To pay that much for a well worn Trimble that's had a sander taken to it!? Doen't seem that wise a move to me.


----------



## Arran (Jan 27, 2006)

That's good to hear. Good to know it's not just me being a stooge!

How often do Trimble frames come up for sale and what is the current going rate?


----------



## weps (Feb 2, 2006)

Rumpfy said:


> I think it's a total fluke.
> 
> To pay that much for a well worn Trimble that's had a sander taken to it!? Doen't seem that wise a move to me.


that was my thought too. i saw the auction when it was around 150.00 and thought i might be interested in playig with it for a few hundred bucks. good chance to do some carbon fiber refinishing work. granted, i dont know much about trimble bikes, but i do a fair amount of paint work and without seeing the frame in person, i thought there was a lot of risk for the bidder. the pictures showed an odd, irregular sanding pattern. who knows what this guy could have done structurally and aesthetically. i thought it could take a goods amount of time and effort, or additional money, to get a suitable finish.

another thought was if there was a place that reproduces the decals for these bikes.


----------



## Rumpfy (Dec 21, 2003)

Arran said:


> That's good to hear. Good to know it's not just me being a stooge!
> 
> How often do Trimble frames come up for sale and what is the current going rate?


A complete one sold...uh...several years ago for about $700 IIRC.

Rumor has it FSP's Trimble is due to go up on the chopping block soon. It's in pristine shape, so keep an eye out for it.

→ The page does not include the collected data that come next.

Lemma wp_key_tab s (ms := candidates (line s)) (k := Z.to_nat (find_lcp_len ms)) (Q : unit -> console -> Prop) :
  completable s -> ms <> [] -> (length ms = 1%nat \/ last_key_was_tab s = 0) ->
  ie (inp s) + (find_lcp_len ms - Z.of_nat (length (line s))) <= ir (inp s) + 128 ->
  (forall s' t, inserted s s' (take (k - length (line s)) (drop (length (line s)) (hd [] ms))) ->
     line s' = take k (hd [] ms) -> Q tt (set_tab t s')) ->
  wp key_tab s Q.
Proof.
  intros Hcp Hne Hone Hroom HQ. unfold key_tab. apply wp_bind, wp_deselect. intros s1 Hq.
  destruct (quiet_line _ _ Hq) as [Hl Hc]. destruct (quiet_fields _ _ Hq) as (Fr&Fw&Fe&Fc&_).
  assert (Ft : last_key_was_tab s1 = last_key_was_tab s) by (by destruct Hq as (sc & p' & -> & _)).
  assert (Hcp1 : completable s1).
  { destruct Hcp. constructor; rewrite ?Hl, ?Hc, ?Fw, ?Fe; try done. by eapply quiet_inv. }
  pose proof (cpl_end _ Hcp1) as Hend.
  apply wp_handle_tab; [done|by eapply quiet_no_sel|rewrite Hl; done|rewrite Hl, Ft; done|rewrite Hl, Fe, Fr; done|].
  intros s' t Hi Happ. rewrite Hl in Hi, Happ. fold ms in Hi, Happ. fold k in Hi, Happ.
  pose proof Hi as (_ & _ & _ & Hline & _).
  rewrite Hend, Nat2Z.id, Hl, (take_ge (line s)), (drop_ge (line s)), app_nil_r in Hline by lia.
  apply HQ; [|congruence]. 
  destruct Hi as (I' & K' & He' & Hl' & Hc' & Hs').
  rewrite Hl in Hl'. unfold inserted. rewrite <- Hc, <- Fe. split_and!; try done. by eapply keeps_quiet_l.
Qed.

(** p is the longest of the strings that all of ms begin with. *)
Definition longest_common_prefix (p : list Z) (ms : list (list Z)) : Prop :=
  Forall (prefix p) ms /\ forall q, Forall (prefix q) ms -> q `prefix_of` p.

Lemma common_prefix ms k : common ms k -> Forall (prefix (take k (hd [] ms))) ms.
Proof.
  intros H. eapply Forall_impl; [|exact H]. cbn beta. intros m [Hl <-]. exists (drop k m). by rewrite take_drop.
Qed.

Lemma prefix_common ms p : ms <> [] -> Forall (prefix p) ms -> common ms (length p) /\ take (length p) (hd [] ms) = p.
Proof.
  intros Hne Hp. assert (E : take (length p) (hd [] ms) = p).
  { destruct Hp; [done|]. by apply prefix_take_iff. }
  split; [|done]. eapply Forall_impl; [|exact Hp]. intros m Hm. split; [by apply prefix_length|]. rewrite E. by apply prefix_take_iff.
Qed.

(** The strings have one, and it is what find_lcp_len() measures. *)
Lemma find_lcp_prefix ms p : ms <> [] -> Forall cstring ms -> longest_common_prefix p ms ->
  find_lcp_len ms = Z.of_nat (length p) /\ take (length p) (hd [] ms) = p.
Proof.
  intros Hne Hc [Hp Hmax]. destruct (find_lcp_spec ms Hne Hc) as (k & -> & Hk & Hkmax).
  destruct (prefix_common ms p Hne Hp) as [Hcp Ep]. specialize (Hkmax _ Hcp). split; [|done]. f_equal.
  pose proof (prefix_length _ _ (Hmax _ (common_prefix ms k Hk))) as Hl. rewrite length_take in Hl.
  assert ((k <= length (hd [] ms))%nat) by (destruct ms; [done|]; by apply Forall_cons_1 in Hk as [[] _]). lia.
Qed.

Lemma longest_common_prefix_exists ms : ms <> [] -> Forall cstring ms -> exists p, longest_common_prefix p ms.
Proof.
  intros Hne Hc. destruct (find_lcp_spec ms Hne Hc) as (k & _ & Hk & Hkmax). exists (take k (hd [] ms)). split; [by apply common_prefix|].
  intros q Hq. destruct (prefix_common ms q Hne Hq) as [Hcq <-]. specialize (Hkmax _ Hcq).
  replace (length q) with (length q `min` k)%nat by lia. rewrite <- take_take. apply prefix_take.
Qed.

(** C34: TAB completes commands.  Let the line be one word without NUL, of less
    than 128 characters, the cursor at its end, lying in one piece in the ring,
    whose indices stay below 2^31 - 130, and be the beginning of some of the
    commands.  Let p be the longest string that all these commands begin with,
    and the ring have room for it.  Then TAB makes the line p and leaves the
    cursor at its end (with one such command, p is the command).  With several
    commands this is said of the first TAB only, last_key_was_tab being 0: a
    second one in a row lists them. *)
Theorem tab_completes_to_lcp s p (ms := candidates (line s)) :
  completable s -> cons_lock (scr s) = false -> ms <> [] -> longest_common_prefix p ms ->
  (length ms = 1%nat \/ last_key_was_tab s = 0) ->
  iw (inp s) + Z.of_nat (length p) <= ir (inp s) + 128 ->
  exists d s', consoleintr [9] s = Ok d s' /\ edit_inv s' /\ line s' = p /\ col s' = Z.of_nat (length p).
Proof.
  intros Hcp Hlock Hne Hp Hone Hroom. pose proof (length_line s (cpl_inv s Hcp)) as Hlen0.
  destruct (find_lcp_prefix ms p Hne) as [Ek Ep]; [|done|]. { eapply Forall_impl; [|apply candidates_spec]. by intros m []. }
  apply (wp_run _ _ (fun _ s' => edit_inv s' /\ line s' = p /\ col s' = Z.of_nat (length p))).
  apply (wp_consoleintr _ _ (fun s' => edit_inv s' /\ line s' = p /\ col s' = Z.of_nat (length p))); [done| |].
  { intros s' b. by rewrite (edit_inv_lock s' b). }
  apply wp_key_loop_one; [lia|]. apply wp_then_false. set (sl := set_scr _ s).
  assert (Hcpl : completable sl) by (destruct Hcp; constructor; try done; by apply edit_inv_lock).
  apply wp_key_tab; change (line sl) with (line s); fold ms; [done..|rewrite Ek; cbn; lia|]. rewrite Ek, Nat2Z.id, Ep.
  intros s' t Hi Hline b. pose proof Hi as (I' & K' & He' & Hl' & Hc' & Hs').
  destruct K' as (_ & Kw & _ & _ & _ & Kc & _).
  assert (I'' : edit_inv (set_tab t s')) by (destruct I'; by constructor).
  split_and!; [done|exact Hline| |].
  - pose proof (cpl_end _ Hcpl) as Hend. pose proof (length_line s' I') as Hlen'. rewrite Hline in Hlen'.
    change (col (set_tab t s')) with (col s'). change (ie (inp sl)) with (ie (inp s)) in He'. change (col sl) with (col s) in *. change (line sl) with (line s) in *. change (iw (inp sl)) with (iw (inp s)) in *. lia.
  - destruct Kc as (_ & _ & Kc & _). cbn. by rewrite Kc.
Qed.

If that one reaches $1500, it'd be worth it.


----------



## Rumpfy (Dec 21, 2003)

weps said:


> that was my thought too. i saw the auction when it was around 150.00 and thought i might be interested in playig with it for a few hundred bucks. good chance to do some carbon fiber refinishing work. granted, i dont know much about trimble bikes, but i do a fair amount of paint work and without seeing the frame in person, i thought there was a lot of risk for the bidder. the pictures showed an odd, irregular sanding pattern. who knows what this guy could have done structurally and aesthetically. i thought it could take a goods amount of time and effort, or additional money, to get a suitable finish.
> 
> another thought was if there was a place that reproduces the decals for these bikes.


Exactly.

Bottom bracked area looked munched to me too.


----------



## Guest (Feb 5, 2006)

Rumpfy said:


> A complete one sold...uh...several years ago for about $700 IIRC.
> 
> Rumor has it FSP's Trimble is due to go up on the chopping block soon. It's in pristine shape, so keep an eye out for it. If that one reaches $1500, it'd be worth it.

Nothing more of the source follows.